Quotulatiousness

May 18, 2012

Conservative arguments for legalization of marijuana

Filed under: Cancon, Economics, Law, Liberty — Tags: , , , — Nicholas @ 00:02

Frances Woolley at the Worthwhile Canadian Initiative blog:

Milton Friedman — Nobel Laureate in Economics and adviser to Ronald Reagan — supported legalizing and taxing marijuana. Stephen Easton’s classic paper advocating marijuana legalization was published by the Fraser Institute. Why do so many right-leaning economists favour marijuana legalization?
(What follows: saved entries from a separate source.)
(** void k(int *a, int *b); void k(int *a, int *b) { ... }, where the
    callers have made the declaration's first parameter Wild and the body
    has made the definition's second parameter Wild: the first parameter
    gets a boundary, for the second the callers are raised. *)
Definition a_decl : DeclaratorDecl :=
  mkDecl 111 (mkPSL "a.c" 5 13) "a" (TPointer TInt) true false false.
Definition b_decl : DeclaratorDecl :=
  mkDecl 112 (mkPSL "a.c" 5 21) "b" (TPointer TInt) true false false.
Definition a_def : DeclaratorDecl :=
  mkDecl 121 (mkPSL "a.c" 6 13) "a" (TPointer TInt) true false false.
Definition b_def : DeclaratorDecl :=
  mkDecl 122 (mkPSL "a.c" 6 21) "b" (TPointer TInt) true false false.
Definition k_decl : FunctionDeclData :=
  {| fnDecl := mkDecl 110 (mkPSL "a.c" 5 1) "k"
                 (TFunction TVoid [TPointer TInt; TPointer TInt]) true false false;
     fnParams := [a_decl; b_decl]; fnVariadic := false; fnHasBodyHere := false |}.
Definition k_def : FunctionDeclData :=
  {| fnDecl := mkDecl 120 (mkPSL "a.c" 6 1) "k"
                 (TFunction TVoid [TPointer TInt; TPointer TInt]) true false false;
     fnParams := [a_def; b_def]; fnVariadic := false; fnHasBodyHere := true |}.
Definition k_fn : FunctionDecl := {| fdThis := k_def; fdRedecls := [k_def; k_decl] |}.

Definition cv_a_decl : ConstraintVariable := PVConstraint "int" "a" [0] None false.
Definition cv_b_decl : ConstraintVariable := PVConstraint "int" "b" [1] None false.
Definition cv_a_def : ConstraintVariable := PVConstraint "int" "a" [2] None false.
Definition cv_b_def : ConstraintVariable := PVConstraint "int" "b" [3] None false.

Definition two_parameters : ProgramInfo :=
  {| freeKey := 4;
     Variables := <[declPSL a_decl := [cv_a_decl]]>
                    (<[declPSL b_decl := [cv_b_decl]]>
                       (<[declPSL a_def := [cv_a_def]]>
                          (<[declPSL b_def := [cv_b_def]]> ∅)));
     CS := [Eq (AVar 0) (AConst Wild); Eq (AVar 3) (AConst Wild)] |}.

Lemma canInterface_cases_witness :
  canInterface Modelled.isLt Modelled.isEq Modelled.getVariableD callers_wild f_fn q_def
  = Some MakeBoundary /\
  canInterface Modelled.isLt Modelled.isEq Modelled.getVariableD two_parameters k_fn a_def
  = Some MakeBoundary /\
  canInterface Modelled.isLt Modelled.isEq Modelled.getVariableD two_parameters k_fn b_def
  = Some IncreaseCallers.
Proof.
  split; [|split].
  - destruct (canInterface_cases Modelled.isLt Modelled.isEq Modelled.getVariableD
                callers_wild f_fn q_def eq_refl) as (_ & _ & H).
    destruct (H f_def f_decl) as (Decl & Hfind & _ & Hrun).
    + reflexivity.
    + reflexivity.
    + right. now left.
    + reflexivity.
    + vm_compute in Hfind. injection Hfind as <-.
      rewrite (Hrun 0 q_decl q_def cv1 cv0);
        [reflexivity|reflexivity|repeat constructor; simpl; tauto|reflexivity..].
  - destruct (canInterface_cases Modelled.isLt Modelled.isEq Modelled.getVariableD
                two_parameters k_fn a_def eq_refl) as (_ & _ & H).
    destruct (H k_def k_decl) as (Decl & Hfind & _ & Hrun).
    + reflexivity.
    + reflexivity.
    + right. now left.
    + reflexivity.
    + vm_compute in Hfind. injection Hfind as <-.
      rewrite (Hrun 0 a_decl a_def cv_a_def cv_a_decl);
        [reflexivity|reflexivity|repeat constructor; simpl; intuition discriminate
        |reflexivity..].
  - destruct (canInterface_cases Modelled.isLt Modelled.isEq Modelled.getVariableD
                two_parameters k_fn b_def eq_refl) as (_ & _ & H).
    destruct (H k_def k_decl) as (Decl & Hfind & _ & Hrun).
    + reflexivity.
    + reflexivity.
    + right. now left.
    + reflexivity.
    + vm_compute in Hfind. injection Hfind as <-.
      rewrite (Hrun 1 b_decl b_def cv_b_def cv_b_decl);
        [reflexivity|reflexivity|repeat constructor; simpl; intuition discriminate
        |reflexivity..].
Defined.







(** [p = q;] with p solved to Ptr and q to Wild; and the call [h(p)] of
    [void h(int *x); void h(int *x) { ... }] where p is solved to Ptr, the
    parameter of the declaration to Wild and that of the definition to Arr:
    the argument is compared with the definition's parameter. *)
Definition q_var : DeclaratorDecl :=
  mkDecl 2 (mkPSL "a.c" 3 3) "q" (TPointer TInt) true false false.
Definition p_var : DeclaratorDecl :=
  mkDecl 3 (mkPSL "a.c" 4 3) "p" (TPointer TInt) true false false.
Definition h_param : DeclaratorDecl :=
  mkDecl 71 (mkPSL "a.c" 9 9) "x" (TPointer TInt) true false false.
Definition h_decl : FunctionDeclData :=
  {| fnDecl := mkDecl 70 (mkPSL "a.c" 9 1) "h" (TFunction TVoid [TPointer TInt])
                 true false false;
     fnParams := [h_param]; fnVariadic := false; fnHasBodyHere := false |}.





(** With the order on solved qualifiers, a left-hand side that is strictly
    higher is neither equal nor below. *)
Lemma strictly_higher_not_below bA nA a fA rA bB nB b fB rB Info :
  let A := PVConstraint bA nA [a] fA rA in
  let B := PVConstraint bB nB [b] fB rB in
  Modelled.isLt B A Info = true ->
  Modelled.isEq A B Info = false /\ Modelled.isLt A B Info = false.
Proof.
  simpl. unfold Modelled.isLt, Modelled.isEq, Modelled.liftedOnCVars. simpl.
  unfold Lattice.ltb, Lattice.eqb. rewrite !andb_true_r.
  intros H. apply Nat.ltb_lt in H. split.
  - apply Nat.eqb_neq. lia.
  - apply Nat.ltb_ge. lia.
Qed.

(** In a call the closing parenthesis of _Assume_bounds_cast is inserted
    where the opening text is, at the expression location of the argument
    (here its start, 80), where assign inserts it at the end location of
    the source expression. *)
Lemma call_argument_cast_closes_at_start :
  let h := {| fnDecl := mkDecl 70 (mkPSL "a.c" 1 1) "h" (TFunction TVoid [TPointer TInt])
                          true false false;
              fnParams := [mkDecl 71 (mkPSL "a.c" 9 9) "x" (TPointer TInt) true false false];
              fnVariadic := false; fnHasBodyHere := false |} in
  let q := mkDecl 72 (mkPSL "a.c" 3 3) "q" (TPointer TInt) true false false in
  let Info := {| freeKey := 2;
                 Variables := <[mkPSL "a.c" 9 9 := [cv0]]> (<[mkPSL "a.c" 3 3 := [cv1]]> ∅);
                 CS := [Eq (AVar 1) (AConst Wild)] |} in
  let Arg := ParenExpr (DeclRefExpr q 81) 80 82 in
  placeArgumentCast Modelled.isLt Modelled.isEq Modelled.mkString
    Modelled.getVariableE Modelled.getVariableD Info [Arg] h h 0 []
  = Some [InsertTextBefore 80 "_Assume_bounds_cast<ptr<int>>("; InsertTextAfter 80 ")"]
  /\ getLocEnd Arg = 82.
Proof. split; reflexivity. Qed.

(** The sets of constraint variables are ordered by the addresses of their
    elements.  On two variables that are not comparable the result of
    getHighest depends on which of them is iterated first. *)
Definition cvA : ConstraintVariable := PVConstraint "int" "a" [0; 1] None false.
Definition cvB : ConstraintVariable := PVConstraint "int" "b" [2; 3] None false.

Definition crossed : ProgramInfo :=
  {| freeKey := 4; Variables := ∅;
     CS := [Eq (AVar 1) (AConst Wild); Eq (AVar 2) (AConst Wild)] |}.

Lemma getHighest_depends_on_iteration_order :
  getHighest Modelled.isLt Modelled.isEq [cvA; cvB] crossed = Some cvA /\
  getHighest Modelled.isLt Modelled.isEq [cvB; cvA] crossed = Some cvB.
Proof. split; reflexivity. Qed.

End PlannerClaims.

(* ===================================================================== *)
(** ** The file write policy *)
(* ===================================================================== *)

Module WritePolicy.

(** *** llvm::sys::path on POSIX paths

    The functions of llvm/lib/Support/Path.cpp that canWrite and emit call,
    as LLVM has them at the time of this tool (no Windows branches).  A
    position is an index into the text; None stands for StringRef::npos. *)

Definition is_separator (c : ascii) : bool := Ascii.eqb c "/"%char.

(** The name that starts at the head of the text, and what follows it:
    path.slice(Position, path.find_first_of(separators, Position)). *)
Fixpoint upToSeparator (l : list ascii) : list ascii * list ascii :=
  match l with
  | [] => ([], [])
  | c :: l' =>
      if is_separator c then ([], l)
      else let '(n, r) := upToSeparator l' in (c :: n, r)
  end.

Fixpoint skipSeparators (l : list ascii) : list ascii :=
  match l with
  | c :: l' => if is_separator c then skipSeparators l' else l
  | [] => []
  end.

(** find_first_component, with what follows the component: a leading
    //net, else the root directory /, else a name. *)
Definition find_first_component (path : list ascii) : list ascii * list ascii :=
  match path with
  | [] => ([], [])
  | c0 :: c1 :: c2 :: rest =>
      if is_separator c0 && Ascii.eqb c0 c1 && negb (is_separator c2) then
        let '(n, r) := upToSeparator (c2 :: rest) in (c0 :: c1 :: n, r)
      else if is_separator c0 then ([c0], c1 :: c2 :: rest)
      else upToSeparator path
  | c0 :: rest =>
      if is_separator c0 then ([c0], rest) else upToSeparator path
  end.

Definition was_net (Component : list ascii) : bool :=
  match Component with
  | c0 :: c1 :: c2 :: _ => is_separator c0 && Ascii.eqb c1 c0 && negb (is_separator c2)
  | _ => false
  end.

(** const_iterator::operator++ on the component just yielded and the text
    that follows it; None when the end is reached.  After //net a separator
    is the root directory; otherwise separators are skipped, and a trailing
    run of them yields the component "." . *)
Definition increment (Component rest : list ascii) : option (list ascii * list ascii) :=
  match rest with
  | [] => None
  | c :: rest' =>
      if is_separator c then
        if was_net Component then Some ([c], rest')
        else
          match skipSeparators rest with
          | [] => Some (["."%char], [])
          | l => Some (upToSeparator l)
          end
      else Some (upToSeparator rest)
  end.

(** The components from the one at hand to the end.  Every increment
    consumes at least one character of the text (increment_consumes), so
    fuel equal to the length of the text is never used up
    (iterate_fuel). *)
Fixpoint iterate (fuel : nat) (Component rest : list ascii) : list string :=
  string_of_list_ascii Component ::
  match fuel with
  | 0 => []
  | S fuel' =>
      match increment Component rest with
      | None => []
      | Some (Component', rest') => iterate fuel' Component' rest'
      end
  end.

(** What iterating from path::begin to path::end yields. *)
Definition posix_components (s : string) : list string :=
  match list_ascii_of_string s with
  | [] => []
  | path => let '(Component, rest) := find_first_component path in
            iterate (length rest) Component rest
  end.

Definition sepAt (str : list ascii) (i : nat) : bool :=
  match nth_error str i with
  | Some c => is_separator c
  | None => false
  end.

(** str.find_last_of(separators) and str.find_first_of(separators, from). *)
Definition find_last_of (str : list ascii) : option nat :=
  (fix go (l : list ascii) (i : nat) (found : option nat) : option nat :=
     match l with
     | [] => found
     | c :: l' => go l' (S i) (if is_separator c then Some i else found)
     end) str 0 None.

Definition find_first_of (str : list ascii) (from : nat) : option nat :=
  (fix go (l : list ascii) (i : nat) : option nat :=
     match l with
     | [] => None
     | c :: l' => if Nat.leb from i && is_separator c then Some i else go l' (S i)
     end) str 0.

Definition filename_pos (str : list ascii) : nat :=
  if Nat.eqb (length str) 2 && sepAt str 0 && sepAt str 1 then 0
  else if Nat.ltb 0 (length str) && sepAt str (length str - 1) then length str - 1
  else
    match find_last_of str with
    | None => 0
    | Some pos => if Nat.eqb pos 1 && sepAt str 0 then 0 else pos + 1
    end.

Definition root_dir_start (str : list ascii) : option nat :=
  if Nat.eqb (length str) 2 && sepAt str 0 && sepAt str 1 then None
  else if Nat.ltb 3 (length str) && sepAt str 0 && sepAt str 1 && negb (sepAt str 2)
  then find_first_of str 2
  else if Nat.ltb 0 (length str) && sepAt str 0 then Some 0
  else None.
Conservative economists typically believe that a person is a best judge of what is in his or her own interests. From this premise it follows that the government should not try to constrain or influence people’s behaviour. Yes, marijuana use has well-documented negative side effects, from memory loss to male breast growth. Yet if fully informed individuals decide that these personal costs are worth accepting for the benefits that marijuana use brings, the government should respect that choice. As Willie Nelson says “I smoke pot and it is none of the government’s business.”

[. . .]

Another reason for conservatives to favour legalization and taxation of marijuana is that they do not like paying taxes. Criminalization costs. According to a 2005 US study, legalization would save state and local governments $5.3 billion annually in reduced enforcement costs, while the federal government would gain another $2.4 billion federally. Locking up people for possession of a small amount of marijuana is a waste of resources, and good fiscal conservatives deplore waste.Taxing marijuana would be a money-maker: $6.2 billion annually, if marijuana were taxed at rates similar to those on alcohol and tobacco, according to this same 2005 report.Those revenues could be used to reduce deficits, or fund reductions in the taxes paid by conservative economists.
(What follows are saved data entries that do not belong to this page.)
Lemma has_status_add_cors (written : list chunk) (code : Z) :
  (forall lines, In (Headers lines) written -> blank_is_last lines) ->
  has_status (List.map add_cors written) code = has_status written code.
Proof.
  intros Hblank. destruct written as [| [lines | b] rest]; try reflexivity.
  destruct (Hblank lines (or_introl eq_refl)) as [before ->].
  unfold has_status, response_status. cbn [List.map add_cors head_of].
  rewrite with_cors_blank.
  destruct before as [| first before']; reflexivity.
Qed.

(** The override changes the status line of no response: for every
    request and every code, [Handler] answers with that status exactly
    when the class of the library does. *)
Theorem override_keeps_the_status (e : env) (raw_requestline : string)
    (hdrs : header_block) (code : Z) :
  has_status (response Handler e raw_requestline hdrs) code
  = has_status (response SimpleHTTPRequestHandler e raw_requestline hdrs) code.
Proof.
  unfold response, answer. cbn [end_headers_of].
  change new_handler with (with_cors_written new_handler) at 1.
  rewrite cors_handle_one_request.
  apply has_status_add_cors.
  apply (sections_handle_one_request end_headers blank_is_last
           end_headers_sections e raw_requestline hdrs new_handler
           (no_sections_yet blank_is_last)).
Qed.

(** ** What [Handler] inherits: the answers, with the header *)


Lemma plain_version (e : env) (raw : string) (hdrs : header_block)
    (c p v : string) (fields : list (string * string)) :
  plain_request e raw hdrs c p v fields -> String.eqb v "HTTP/0.9" = false.
Proof. intros H. apply String.eqb_neq. exact (version_not_09 _ _ _ _ _ _ _ H). Qed.

(** [send_head] on a file, after a plain request. *)
Lemma send_file_head_cases (e : env) (fp c p v : string)
    (fields : list (string * string)) :
  String.eqb v "HTTP/0.9" = false ->
  let r := send_file_head Handler_end_headers e fp (parsed_handler c p v fields) in
  match (if PyStr.endswith fp "/" then Open_OSError else open_rb e fp) with
  | Open_OSError =>
      fst r = None
      /\ exists body, replied (wfile (snd r)) (status_line 404 "File not found") body
                    /\ (c = "HEAD" -> body = "")
  | Open_ValueError => fst r = None /\ wfile (snd r) = [] /\ raised (snd r) = true
  | Opened data st_mtime =>
      if fromtimestamp_ok e st_mtime then
        if not_modified e fields st_mtime
        then fst r = None /\ replied (wfile (snd r)) (status_line 304 "Not Modified") ""
        else fst r = Some data /\ replied (wfile (snd r)) (status_line 200 "OK") ""
      else fst r = None /\ wfile (snd r) = [] /\ raised (snd r) = true
  end.
Proof.
  intros Hv. cbv zeta. unfold send_file_head.
  assert (H404 :
    exists body,
      replied (wfile (send_error Handler_end_headers e 404 (Some "File not found") None
                        (parsed_handler c p v fields)))
        (status_line 404 "File not found") body
      /\ (c = "HEAD" -> body = "")).
  { unfold send_error. cbn [responses]. cbv zeta.
    replace ((200 <=? 404)%Z && negb ((404 =? 204)%Z || (404 =? 205)%Z || (404 =? 304)%Z))
      with true by reflexivity.
    pose proof (begun_send_response e 404 (Some "File not found")
                  (parsed_handler c p v fields) Hv eq_refl eq_refl) as Hb.
    cbn [reason_phrase] in Hb.
    apply (begun_send_header "Connection" "close") in Hb.
    apply (begun_send_header "Content-Type" error_content_type) in Hb.
    match goal with
    | |- context [send_header "Content-Length" ?n] =>
        apply (begun_send_header "Content-Length" n) in Hb
    end.
    apply replied_end_headers in Hb. destruct Hb as (Hr & _ & Hc).
    rewrite Hc.
    assert (Hcmd : forall k v0 h, command (send_header k v0 h) = command h).
    { intros k v0 h. exact (proj1 (proj2 (send_header_frame k v0 h))). }
    unfold send_response. rewrite !Hcmd.
    rewrite (proj1 (proj2 (send_response_only_frame 404 (Some "File not found")
                            (parsed_handler c p v fields)))).
    cbn [command parsed_handler].
    destruct (String.eqb c "HEAD") eqn:Hhead; cbn [negb andb].
    - eexists; split; [exact Hr | reflexivity].
    - destruct (negb (String.eqb (error_message e 404 "File not found"
                                    "Nothing matches the given URI") "")).
      + eexists; split; [apply replied_write; exact Hr |].
        intros ->. discriminate Hhead.
      + eexists; split; [exact Hr | reflexivity]. }
  destruct (PyStr.endswith fp "/"); [split; [reflexivity | exact H404] |].
  destruct (open_rb e fp) as [data st_mtime | |];
    [| split; [reflexivity | exact H404] | repeat split].
  cbv zeta. cbn [headers parsed_handler].
  fold (parsed_handler c p v fields).
  pose proof (begun_send_response e 200 None (parsed_handler c p v fields)
                Hv eq_refl eq_refl) as Hb.
  cbn [reason_phrase responses] in Hb.
  apply (begun_send_header "Content-type" (guess_type e fp)) in Hb.
  apply (begun_send_header "Content-Length"
           (str (Z.of_nat (String.length data)))) in Hb.
  destruct (fromtimestamp_ok e st_mtime) eqn:Hok.
  - match goal with
    | |- context [match ?t with Some _ => _ | None => _ end] =>
        replace t with (Some (not_modified e fields st_mtime))
          by (unfold not_modified;
              destruct (headers_contains fields "If-Modified-Since"
                        && negb (headers_contains fields "If-None-Match"));
              [destruct (parsedate e _) |]; reflexivity)
    end.
    destruct (not_modified e fields st_mtime); cbn [fst snd]; (split; [reflexivity |]).
    + pose proof (begun_send_response e 304 None (parsed_handler c p v fields)
                    Hv eq_refl eq_refl) as Hb'.
      cbn [reason_phrase responses] in Hb'.
      apply replied_end_headers in Hb'. exact (proj1 Hb').
    + apply (begun_send_header "Last-Modified" (date_time_string e (Some st_mtime))) in Hb.
      apply replied_end_headers in Hb. exact (proj1 Hb).
  - destruct Hb as (_ & Hw & _).
    destruct (headers_contains fields "If-Modified-Since"
              && negb (headers_contains fields "If-None-Match"));
      [destruct (parsedate e _) |]; cbn [fst snd];
      repeat split; exact Hw.
Qed.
Conservatives have lots of good reasons to favour legalization. The people who should be fighting legalization are the small scale growers: little family-run organic pot farms wouldn’t stand a chance against industrial scale agri-business.

3 Comments

  1. When placed in proper context the argument has merit. I am against pot only because it is illegal, not because of its many effects. Booze has many bad side effects, but it is legal. Smokes the same thing. If the government made pot legal, in my mind, it would be just like booze and smokes. It would still be illegal to grow your own to sell, the way it is illegal to make your own booze to sell, without a license.
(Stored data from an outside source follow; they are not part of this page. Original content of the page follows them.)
Lemma phases_from_sorted filePath_ lines : forall i p,
  In p (phases_from filePath_ i lines) ->
  StronglySorted lt (map line_of (children p)).
Proof.
  induction lines as [|l rest IH]; intros i p; simpl; [tauto|].
  destruct (String_match l re_phase) as [pm|]; [|apply IH].
  intros [<-|H]; [|eapply IH; eauto].
  apply tasks_until_header_sorted.
Qed.

(** C6. The phases of the result are the header lines of the document, in
    their order; inside a phase the tasks stand in increasing order of
    source line; and a task of the phase at position [k] comes from a task
    line that has exactly [k + 1] headers above it, so it belongs to the
    phase opened last before it. *)
Theorem document_order filePath_ content :
  map label (parse filePath_ content) =
    map phase_name (filter is_phase_header (split_lines content)) /\
  (forall p, In p (parse filePath_ content) ->
             StronglySorted lt (map line_of (children p))) /\
  (forall k p t,
     nth_error (parse filePath_ content) k = Some p ->
     In t (children p) ->
     exists line m,
       nth_error (split_lines content) (line_of t) = Some line /\
       String_match line re_task = Some m /\
       t = task_item filePath_ (line_of t) m /\
       is_phase_header line = false /\
       length (filter is_phase_header
                 (firstn (line_of t) (split_lines content))) = S k).
Proof.
  split; [apply parse_labels|]. split.
  - intros p. rewrite parse_phases_from. apply phases_from_sorted.
  - intros k p t Hp Ht.
    destruct (parse_task_origin _ _ _ _ _ Hp Ht)
      as (n & line & m & H1 & H2 & -> & H4 & H5).
    rewrite line_of_task_item. exists line, m. auto.
Qed.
    The biggest problem is the stigma of pot as an illegal drug, having it accepted would take some time, but I think it could work in the long run. But, how would they reconcile public consumption since smoking is on the way out in almost all public spaces, including the great out doors?

    Comment by Dwayne — May 18, 2012 @ 09:11

  2. Actually, the biggest problem with pot isn’t the stigma, as much as it is the fact that we share the world’s longest (once undefended) border with one of the world’s biggest hypocrite on drug policy. Americans individually provide a disproportional share of the world’s demand for all drugs — but especially marijuana — and at the same time operate a criminal enforcement regime that shames their claim to being the leaders of the ‘free world’.

    If we didn’t share a land border with the US, we could easily have legalized pot a decade ago, and be enjoying the benefits (even anti-legalizers would admit that it would ease pressure on the police and the prison system and provide profits to be taxed). The problem is that any move we make to legalize could — and likely would — be met with further slowdowns at the border, and more legal and bureaucratic interruptions in our bilateral trade with the US.

    They’d hurt themselves by doing so, but they’d hurt us much more.

    Comment by Nicholas — May 18, 2012 @ 09:31

  3. and at the same time operate a criminal enforcement regime that shames their claim to being the leaders of the ‘free world’.

    Forty years after the War on Drugs was declared and … any US high school kid who wants to get baked, can. Time to declare the war over and bring the troops home.

    I don’t know if we _can_ do that.

    The problem is that the government likes the power they’ve gotten to run the War on Drugs a whole bunch, and they won’t want to give it up.

    If we had an actual democracy it’d be done away with real quick. We don’t, so don’t look for it to get better anytime soon.